Tamara was a case in point. Dyed black hair, extremely bright but lazy, whose father bred race-horses (for crying out loud!). The class assignment for the day set, he would just be sitting down at his desk to let them get on with it when she would rise and approach. Like clockwork. Dear god, he thought, not again. She had breasts that were far too big to be fake, and would press up against him on the pretence of asking some question much too inane for her intelligence. Joe would have to lean away, so that by the time he had dealt with her query, teacher and pupil were like badly balanced sculptures, canting wildly off to one side.
Elizabeth was the niece of the Vietnamese ambassador. With her raven hair and elegant dancer’s physique, her presence was tangible. Shy with the boys in the class, her speciality was the subtle touch. She could strike with the speed of a tropical cobra. Joe would be patrolling the rows between the desks, relaxed, watching them work, when he would feel a cool hand on his arm, the lightest touch electric. Could he please explain the attractive forces involved with disulphide bridge formation in amino acids? Her long fingers almost imperceptibly kneading the pulse at his wrist. He’d mumble something about covalent bonding and its difference to van der Waal’s forces, and beat a shaky retreat.

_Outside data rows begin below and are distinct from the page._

(** The theorem above, applied to concrete states. *)
Lemma one_million_passes_the_rescale_bound_witness :
  reset_timer 952381 factor_1_05 live_world =
  Ret 1000000
      (with_errno false
         (with_itimer (itimer live_world ++ [(1000000, 1000000)]) live_world)) /\
  armed (itimer live_world ++ [(1000000, 1000000)]) = armed (itimer live_world) /\
  reset_timer 10 factor_0_95 live_world =
  Stop (Exited 1) (with_stderr (stderr_data live_world ++ fast_msg) live_world) /\
  reset_timer 999999 factor_1_05 live_world =
  Stop (Exited 1) (with_stderr (stderr_data live_world ++ slow_msg) live_world) /\
  reset_timer 1000 factor_1_05 live_world =
  Ret (scaled 1000 factor_1_05)
      (with_itimer
         (itimer live_world ++ [(scaled 1000 factor_1_05, scaled 1000 factor_1_05)])
         live_world).
Proof.
  split; [|split; [|split; [|split]]].
  - apply (proj2 (proj2 (proj1 (one_million_passes_the_rescale_bound live_world
                                   eq_refl)))
             952381 factor_1_05).
    vm_compute. reflexivity.
  - apply (proj2 (proj2 (proj1 (one_million_passes_the_rescale_bound live_world
                                   eq_refl)))
             952381 factor_1_05).
    vm_compute. reflexivity.
  - apply (proj1 (proj2 (one_million_passes_the_rescale_bound live_world eq_refl)
                    10 factor_0_95)).
    vm_compute. reflexivity.
  - apply (proj1 (proj2 (proj2 (one_million_passes_the_rescale_bound live_world
                                   eq_refl) 999999 factor_1_05))).
    vm_compute. reflexivity.
  - apply (proj1 (proj2 (proj2 (proj2 (one_million_passes_the_rescale_bound
                                          live_world eq_refl) 1000 factor_1_05)))).
    vm_compute. split; discriminate.
Defined.

(** C3: with a regular file on standard input a rescale returns the
    interval it was given and leaves the world, hence the timer, as it is;
    a whole run of [stream_data] arms the timer once, with the interval it
    was called with, and returns when the ticks outlast the bytes; so does
    a run of [main] given a valid interval as its argument. *)
Theorem regular_source_is_never_rescaled :
  (forall interval f w,
     stdin_stat w = FstatMode true -> reset_timer interval f w = Ret interval w) /\
  (forall fuel interval w,
     stdin_stat w = FstatMode true ->
     itimer (final (stream_data fuel interval w)) =
     (itimer w ++ [(interval, interval)])%list /\
     ((pending_reads w + List.length (ring w) < fuel)%nat ->
      (List.length (ring w) + List.length (stdin_data w) < pauses w)%nat ->
      exists w', stream_data fuel interval w = Ret tt w')) /\
  (forall fuel prog arg more interval w,
     Libc.strtoll arg = (interval, EmptyString) -> 1 <= interval <= 999999 ->
     stdin_stat w = FstatMode true -> sigaction_error w = None ->
     (pending_reads w < fuel)%nat ->
     (List.length (stdout_data w) + List.length (stdin_data w) < pauses w)%nat ->
     exists w',
       main fuel (prog :: arg :: more) w = Ret 0 w' /\
       itimer w' = (itimer w ++ [(interval, interval)])%list).
Proof.
  split; [|split].
  - intros interval f w Hs. apply reset_timer_regular. exact Hs.
  - intros fuel interval w Hs. split.
    + apply stream_data_itimer. exact Hs.
    + intros Hf Hp. pose proof (stream_data_progress fuel interval w Hf) as H.
      unfold wp in H. destruct (stream_data fuel interval w) as [[] w'|s w'].
      * eexists. reflexivity.
      * destruct H as [[_ Hn]|[_ Hb]]; [contradiction|lia].
  - intros fuel prog arg more interval w Harg Hi Hs Ha Hf Hp.
    destruct (prefill_regular fuel arg interval w Harg Hi Hs Ha Hf Hp)
      as (w1 & E1 & R1 & T1 & F1 & P1).
    pose proof (stream_data_progress fuel interval w1 F1) as H.
    pose proof (stream_data_itimer fuel interval w1 R1) as Ht.
    unfold wp in H. unfold main.
    unfold bind at 1, rb_create. unfold bind at 1, set_handler.
    cbn [sigaction_error with_ring]. rewrite Ha.
    unfold bind at 1. rewrite E1.
    unfold bind at 1.
    destruct (stream_data fuel interval w1) as [[] w2|s w2]; cbn [final] in Ht.
    + exists w2. split; [reflexivity|]. now rewrite Ht, T1.
    + destruct H as [[_ Hn]|[_ Hb]]; [contradiction|lia].
Qed.

(** The theorem above, applied to concrete states. *)
Lemma regular_source_is_never_rescaled_witness :
  reset_timer 10 factor_0_95 regular_world = Ret 10 regular_world /\
  itimer (final (stream_data 6 1000 regular_world)) = [(1000, 1000)] /\
  (exists w', stream_data 6 1000 regular_world = Ret tt w') /\
  exists w', main 8 ["stream-buffer"; "1000"] regular_world = Ret 0 w' /\
             itimer w' = [(1000, 1000)].
Proof.
  split; [|split; [|split]].
  - apply (proj1 regular_source_is_never_rescaled). reflexivity.
  - apply (proj1 (proj1 (proj2 regular_source_is_never_rescaled) 6%nat 1000
                    regular_world eq_refl)).
  - apply (proj2 (proj1 (proj2 regular_source_is_never_rescaled) 6%nat 1000
                    regular_world eq_refl)); vm_compute; lia.
  - apply (proj2 (proj2 regular_source_is_never_rescaled) 8%nat
             "stream-buffer" "1000" [] 1000 regular_world);
      try reflexivity; vm_compute; try lia. split; discriminate.
Defined.

(** ** Rate estimation *)

(** C4: when the window expired and [bytes_read] lies in [1, 999999], the
    estimator returns the integer quotient of 1000000 by [bytes_read],
    where [bytes_read] counts the bytes queued after the first, untimed
    one; 500000 bytes give an interval of 2. *)
Theorem estimated_interval_is_quotient :
  (forall fuel w bytes_read w1,
     estimate_window fuel w = Ret bytes_read w1 ->
     received_signal w1 = true ->
     1 <= bytes_read <= 999999 ->
     estimate_input_rate fuel w =
     Ret (1000000 / bytes_read) (with_signal false w1) /\
     exists first rest,
       ring w1 = (ring w ++ first ++ rest)%list /\
       (List.length first <= 1)%nat /\
       bytes_read = Z.of_nat (List.length rest) mod SIZE_MOD) /\
  (forall w, received_signal w = true ->
     estimate_result 500000 w = Ret 2 (with_signal false w)).
Proof.
  split.
  - intros fuel w n w1 Hw Hs Hn. split.
    + unfold estimate_input_rate, bind. rewrite Hw.
      apply estimate_result_ok; assumption.
    + destruct (estimate_window_counts _ _ _ _ Hw) as (first & rest & E1 & E2 & E3 & _).
      exists first, rest. auto.
  - intros w Hs. apply (estimate_result_ok 500000 w Hs). lia.
Qed.

(** The theorem above, applied to concrete states. *)
Lemma estimated_interval_is_quotient_witness :
  estimate_input_rate 8 sampled_world =
  Ret 500000 (with_signal false (final (estimate_window 8 sampled_world))) /\
  estimate_result 500000 (with_signal true sampled_world) =
  Ret 2 (with_signal false (with_signal true sampled_world)).
Proof.
  split.
  - change 500000 with (1000000 / 2).
    apply (proj1 estimated_interval_is_quotient 8%nat sampled_world 2
             (final (estimate_window 8 sampled_world))).
    + vm_compute. reflexivity.
    + vm_compute. reflexivity.
    + lia.
  - apply (proj2 estimated_interval_is_quotient). reflexivity.
Defined.

(** C5, as stated, fails: with 1000000 bytes read but no window expiry,
    the message is the one for too little input, not the one for too high
    a rate. *)
Lemma fast_source_without_expiry_is_reported_short :
  999999 < 1000000 /\
  estimate_result 1000000 (start_world [] (FstatMode false) [] 0) =
  Stop (Exited 1)
       (with_stderr low_msg (start_world [] (FstatMode false) [] 0)) /\
  ~ fatal_with high_msg (start_world [] (FstatMode false) [] 0)
      (estimate_result 1000000 (start_world [] (FstatMode false) [] 0)).
Proof.
  split; [reflexivity|]. split; [reflexivity|].
  intros (w' & E & H). vm_compute in E. injection E as <-.
  vm_compute in H. discriminate H.
Qed.

(** C5 (amended): the estimator exits with "not enough input to estimate
    data rate" exactly when the window never expired or fewer than 1 byte
    was counted; with "input data rate is too high" exactly when the
    window expired and more than 999999 bytes were counted; and returns
    an interval, the quotient, exactly in the remaining cases.  Here [n]
    and [w] are [bytes_read] and the state at the end of the sampling
    loop. *)
Theorem estimate_failures (n : Z) (w : world) :
  ((fatal_with low_msg w (estimate_result n w) <->
    received_signal w = false \/ n < 1) /\
   (fatal_with high_msg w (estimate_result n w) <->
    received_signal w = true /\ 999999 < n) /\
   ((exists r w', estimate_result n w = Ret r w') <->
    received_signal w = true /\ 1 <= n <= 999999) /\
   (forall r w', estimate_result n w = Ret r w' -> r = 1000000 / n)) /\
  (forall fuel w0,
     estimate_window fuel w0 = Ret n w ->
     estimate_input_rate fuel w0 = estimate_result n w).
Proof.
  split; [|intros fuel w0 H; apply estimate_input_rate_eq, H].
  assert (Hne : low_msg <> high_msg) by (vm_compute; discriminate).
  assert (Hcases :
    (received_signal w = false \/ n < 1) \/
    (received_signal w = true /\ 999999 < n) \/
    (received_signal w = true /\ 1 <= n <= 999999)).
  { destruct (received_signal w); [|auto].
    destruct (Z_lt_le_dec n 1); [auto|].
    destruct (Z_lt_le_dec 999999 n); auto. }
  destruct Hcases as [Hc|[[Hs Hc]|[Hs Hc]]];
    [rewrite (estimate_result_low n w Hc)
    |rewrite (estimate_result_high n w Hs Hc)
    |rewrite (estimate_result_ok n w Hs Hc)];
    unfold fatal_with;
    repeat match goal with |- _ /\ _ => split | |- _ <-> _ => split end;
    intros;
    repeat match goal with
           | H : exists _, _ |- _ => destruct H
           | H : _ /\ _ |- _ => destruct H
           | H : Stop _ _ = Stop _ _ |- _ => injection H as <-
           | H : Ret _ _ = Ret _ _ |- _ => injection H as <- <-
           | H : stderr_data _ = _ |- _ =>
               cbn in H; apply append_inj_l in H; congruence
           end;
    try discriminate;
    repeat match goal with H : _ \/ _ |- _ => destruct H end;
    try congruence;
    first [ reflexivity | lia | tauto
          | eexists; split; reflexivity
          | do 2 eexists; reflexivity ].
Qed.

And then of course, in the front row, Anni (sorry, Annalisa) McAllister, daughter of Senator McAllister. Razor-sharp mind (when it was out of the gutter), dry wit and white-blonde hair. Her real hair colour, as Joe would now remind himself grimly – a fact demonstrated with abundant clarity when he had bent down to pick up his dropped chalk on one occasion (he should have known when he saw her enter the room: the lack of panty-line under her short skirt now decisively explicable). Sweet Joseph and Mary. She had smiled sweetly at him, fire in her eyes. Beads of perspiration ran down Joe’s forehead.
There was only one time of the year that Joe regretted teaching Biology: semester four, grade 11, Human Reproduction. It was then that he wished he taught mathematics instead. He would soldier bravely on, maintaining decorum in his scholarly, long-suffering manner. After every lesson Joe would reflect on why the only uncomfortable people in the room were male, the boys blushing in their seats, and the teacher, blushing in front of the lot of them.
The lesson continued, while the orange leaves dropped in slow-motion from the trees beyond the window. In the front row, Anni (sorry, Annalisa) shifted in her seat with the languid grace of a veteran pole-dancer. She looked up at Joe, and he saw the naked flame in her eyes.
Fumbling, Joe dropped his chalk.
He left it lying were it was, and fished another out of the box near the board.